GIVEN ENTRIES START

(* ===== verification/CacheFields.v ===== *)
(** * Cache fields: the declarations of [kv_cache/recipes/plan.py]

    The dtype table, the field-identifier syntax [layer.<id>.<plane>] and the
    field specification a recipe declares.  A [CacheFieldSpec] is built by
    [CacheFieldSpec.init], which validates the dtype, so the properties that
    read the dtype again cannot raise; on a dtype no constructed field has they
    return 0. *)

From S2P Require Import Prelude PyDict PyString.
From Stdlib Require Import Ascii.

Local Open Scope Z_scope.

(** ** Dtypes *)

Definition _CACHE_DTYPE_BYTES : list (string * Z) :=
  [ ("uint8", 1); ("int8", 1); ("float8_e4m3fn", 1); ("float8_e5m2", 1);
    ("float8_e8m0fnu", 1); ("bfloat16", 2); ("float16", 2); ("int32", 4);
    ("float32", 4); ("int64", 8); ("float64", 8) ].

Definition _INDEX_PUT_UNSUPPORTED : list string := ["float8_e5m2"; "float8_e4m3fn"].

(** [s.removeprefix(p)] *)
Definition removeprefix (p s : string) : string :=
  match strip_prefix p s with Some r => r | None => s end.

(** The argument is [str(dtype)]. *)
Definition cache_dtype_name (dtype : string) : result string :=
  let name := removeprefix "torch." dtype in
  raise_when (negb (py_in name (dict_keys _CACHE_DTYPE_BYTES)))
    (ValueError "unsupported cache dtype");;
  Ok name.

Definition scatter_stored_dtype_name (dtype : string) : result string :=
  name ← cache_dtype_name dtype;
  Ok (if py_in name _INDEX_PUT_UNSUPPORTED then "uint8" else name).

Definition cache_dtype_bytes (dtype_name : string) : result Z :=
  lookup_or (ValueError "unsupported cache dtype") (dict_get _CACHE_DTYPE_BYTES dtype_name).

(** The byte width of a dtype already validated. *)
Definition dtype_bytes (dtype_name : string) : Z :=
  default 0 (dict_get _CACHE_DTYPE_BYTES dtype_name).

Definition MXFP8_KV_SCALE_TILE_TOKENS : Z := 128.
Definition MXFP8_SCALE_BLOCK_SIZE : Z := 32.

(** ** Field identifiers *)

Definition _split_cache_field_id (field_id : string) : result (Z * string) :=
  match split_max "."%char 2 field_id with
  | [head; layer; plane] =>
      raise_when (negb (String.eqb head "layer"))
        (ValueError "cache field is not owned by a model layer");;
      layer_id ← lookup_or (ValueError "cache field has an invalid layer id")
        (int_of_string layer);
      raise_when (layer_id <? 0) (ValueError "cache field has an invalid layer id");;
      Ok (layer_id, plane)
  | _ => Raise (ValueError "cache field is not owned by a model layer")
  end.

Definition cache_field_layer_id (field_id : string) : result Z :=
  p ← _split_cache_field_id field_id; Ok p.1.

Definition cache_field_plane (field_id : string) : result string :=
  p ← _split_cache_field_id field_id; Ok p.2.

(** [f"layer.{layer_id}.{plane}"], the identifier a recipe writes. *)
Definition layer_field_id (layer_id : Z) (plane : string) : string :=
  "layer." +:+ str_of_int layer_id +:+ "." +:+ plane.

(** ** Field specifications *)

Module CacheFieldSpec.

Record t := {
  field_id : string;
  plane_id : string;
  shape : list Z;
  dtype : string;
  exact_page_stride : bool;
  page_stride_alignment_bytes : Z;
}.

(** The dataclass constructor with its [__post_init__]. *)
Definition init (field_id plane_id : string) (shape : list Z) (dtype : string)
    (exact_page_stride : bool) (page_stride_alignment_bytes : Z) : result t :=
  _ ← cache_dtype_bytes dtype;
  Ok {| field_id := field_id; plane_id := plane_id; shape := shape; dtype := dtype;
        exact_page_stride := exact_page_stride;
        page_stride_alignment_bytes := page_stride_alignment_bytes |}.

Definition element_size (self : t) : Z := dtype_bytes (dtype self).

Definition payload_bytes (self : t) : Z := prodZ (shape self) * element_size self.

End CacheFieldSpec.

#[export] Instance CacheFieldSpec_eq_dec : EqDecision CacheFieldSpec.t.
Proof. solve_decision. Defined.

Definition mxfp8_kv_scale_fields (layer_id occurrence kv_heads head_dim prefix_granularity : Z) :
    result (list CacheFieldSpec.t) :=
  raise_when (negb (prefix_granularity mod MXFP8_KV_SCALE_TILE_TOKENS =? 0) || (kv_heads <=? 0))
    (ValueError "mxfp8 KV scales need a page span that is a positive multiple of the tile");;
  raise_when (negb (head_dim mod MXFP8_SCALE_BLOCK_SIZE =? 0))
    (ValueError "mxfp8 head_dim must be a multiple of the scale block");;
  let scale_dim := head_dim / MXFP8_SCALE_BLOCK_SIZE in
  let shape :=
    [kv_heads; prefix_granularity / MXFP8_KV_SCALE_TILE_TOKENS; 32; scale_dim; scale_dim] in
  dtype ← cache_dtype_name "float8_e8m0fnu";
  mapM (λ plane : string,
    CacheFieldSpec.init
      ("layer." +:+ str_of_int layer_id +:+ "." +:+ plane +:+ "_scale")
      ("unit." +:+ str_of_int occurrence +:+ "." +:+ plane +:+ "_scale")
      shape dtype true 1) ["k"; "v"].

(** ** Lemmas *)

Lemma dtype_bytes_Ok name n : cache_dtype_bytes name = Ok n → dtype_bytes name = n ∧ 0 < n.
Proof.
  unfold cache_dtype_bytes, dtype_bytes. intros H%lookup_or_Ok. rewrite H. split; [done|].
  apply dict_get_elem_of in H. change (0 < (name, n).2).
  revert H. generalize (name, n). apply Forall_forall.
  repeat (constructor; [cbn; lia|]). constructor.
Qed.

(** A field specification that its constructor returned. *)
Definition field_built (f : CacheFieldSpec.t) : Prop :=
  is_Ok (cache_dtype_bytes (CacheFieldSpec.dtype f)) = true.

Lemma init_field_built a b c d e g f : CacheFieldSpec.init a b c d e g = Ok f → field_built f.
Proof.
  unfold CacheFieldSpec.init, field_built. intros H. inv_ok. cbn. by rewrite Hr.
Qed.

Lemma element_size_pos f : field_built f → 0 < CacheFieldSpec.element_size f.
Proof.
  unfold field_built, CacheFieldSpec.element_size.
  intros [n Hn]%is_Ok_true. by apply dtype_bytes_Ok in Hn as [-> ?].
Qed.

Lemma payload_bytes_pos f :
  field_built f → Forall (Z.lt 0) (CacheFieldSpec.shape f) → 0 < CacheFieldSpec.payload_bytes f.
Proof.
  intros Hf%element_size_pos Hs%prodZ_pos. unfold CacheFieldSpec.payload_bytes. nia.
Qed.

Lemma element_size_divides_payload f :
  (CacheFieldSpec.element_size f | CacheFieldSpec.payload_bytes f).
Proof. apply Z.divide_factor_r. Qed.

Lemma split_layer_field_id layer_id plane :
  0 ≤ layer_id → _split_cache_field_id (layer_field_id layer_id plane) = Ok (layer_id, plane).
Proof.
  intros Hl. unfold _split_cache_field_id, layer_field_id.
  destruct (str_of_int_nonneg layer_id Hl) as [_ Hocc].
  change ("layer." +:+ str_of_int layer_id +:+ "." +:+ plane)
    with ("layer" +:+ String "." (str_of_int layer_id +:+ String "." plane)).
  unfold split_max. rewrite break_at_app by reflexivity.
  rewrite break_at_app by (by apply Hocc). cbn [String.eqb negb raise_when].
  rewrite int_of_str_of_int by done. cbn.
  by rewrite (proj2 (Z.ltb_ge layer_id 0)) by lia.
Qed.

(** ** Properties *)

(** Field identifiers round trip: parsing the identifier a recipe writes
    for a layer and a plane gives back that layer and that plane, whatever the
    plane name (dots included). *)
Theorem field_id_roundtrip layer_id plane :
  0 ≤ layer_id →
  cache_field_layer_id (layer_field_id layer_id plane) = Ok layer_id ∧
  cache_field_plane (layer_field_id layer_id plane) = Ok plane.
Proof.
  intros Hl. unfold cache_field_layer_id, cache_field_plane.
  by rewrite split_layer_field_id.
Qed.

Lemma field_id_roundtrip_witness :
  cache_field_layer_id (layer_field_id 61 "k.scale") = Ok 61 ∧
  cache_field_plane (layer_field_id 61 "k.scale") = Ok "k.scale".
Proof. apply (field_id_roundtrip 61 "k.scale"). lia. Defined.

(** The span check of the mxfp8 scale fields tests divisibility only: a span of
    zero tokens, or of minus one tile, is accepted although the message asks for
    a positive multiple. *)
Lemma mxfp8_scale_span_not_positive :
  is_Ok (mxfp8_kv_scale_fields 0 0 1 32 0) = true ∧
  is_Ok (mxfp8_kv_scale_fields 0 0 1 32 (-128)) = true.
Proof. split; vm_compute; reflexivity. Qed.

GIVEN ENTRIES END

Take each line of the material that contains the word "unfold" and list it.

**RESULT OF THE TASK**
  unfold cache_dtype_bytes, dtype_bytes. intros H%lookup_or_Ok. rewrite H. split; [done|].
  unfold CacheFieldSpec.init, field_built. intros H. inv_ok. cbn. by rewrite Hr.
  unfold field_built, CacheFieldSpec.element_size.
  intros Hf%element_size_pos Hs%prodZ_pos. unfold CacheFieldSpec.payload_bytes. nia.
  intros Hl. unfold _split_cache_field_id, layer_field_id.
  unfold split_max. rewrite break_at_app by reflexivity.
  intros Hl. unfold cache_field_layer_id, cache_field_plane.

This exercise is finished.